* _AIM OF THE TASK_: Nothing in the records that follow should differ once you have copied them out.

BEGIN DATA TO EXAMINE

(* ===== verification/HttpReadBack.v ===== *)
(** * A message that is written is read back

    The start lines of requests and responses, and the round trip: the bytes beast
    writes for a message are read as that message, however they reach the socket. *)

From Stdlib Require Import ZifyBool.
From S2P Require Import Prelude Ptree HttpMessage HttpParser HttpParserSafe HttpParserReads HttpParserBytes HttpParserStream HttpNames HttpText.

Local Open Scope Z_scope.

(** *** The request line *)

Definition url_char (c : ascii) : bool := is_text c && negb (Ascii.eqb c " ").
Lemma tchar_not_space c : is_tchar c = true → Ascii.eqb c " " = false.
Proof. by destruct c as [[] [] [] [] [] [] [] []]. Qed.

(** The parser of a request before its first line, and where its header begins. *)
Definition request_started : parser :=
  set_s s_req_method (set_cb (Some call_on_method)
    (set_content_length no_content_length (set_flags 0 (init true)))).
Definition line_object (meth url : string) : parser_v1 :=
  set_m_ (set_m_url url (set_m_method meth message_new)) parser_v1_new.
Definition request_begun (meth url : string) (minor : Z) : parser :=
  set_derived (line_object meth url) (set_s s_header_name0 (set_http_minor minor (set_http_major 1
    (set_h_left (header_limit - strlenZ meth - strlenZ url) (set_cb None request_started))))).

END DATA TO EXAMINE

* _EXPECTED ANSWER_:
(* ===== verification/HttpReadBack.v ===== *)
(** * A message that is written is read back

    The start lines of requests and responses, and the round trip: the bytes beast
    writes for a message are read as that message, however they reach the socket. *)

From Stdlib Require Import ZifyBool.
From S2P Require Import Prelude Ptree HttpMessage HttpParser HttpParserSafe HttpParserReads HttpParserBytes HttpParserStream HttpNames HttpText.

Local Open Scope Z_scope.

(** *** The request line *)

Definition url_char (c : ascii) : bool := is_text c && negb (Ascii.eqb c " ").
Lemma tchar_not_space c : is_tchar c = true → Ascii.eqb c " " = false.
Proof. by destruct c as [[] [] [] [] [] [] [] []]. Qed.

(** The parser of a request before its first line, and where its header begins. *)
Definition request_started : parser :=
  set_s s_req_method (set_cb (Some call_on_method)
    (set_content_length no_content_length (set_flags 0 (init true)))).
Definition line_object (meth url : string) : parser_v1 :=
  set_m_ (set_m_url url (set_m_method meth message_new)) parser_v1_new.
Definition request_begun (meth url : string) (minor : Z) : parser :=
  set_derived (line_object meth url) (set_s s_header_name0 (set_http_minor minor (set_http_major 1
    (set_h_left (header_limit - strlenZ meth - strlenZ url) (set_cb None request_started))))).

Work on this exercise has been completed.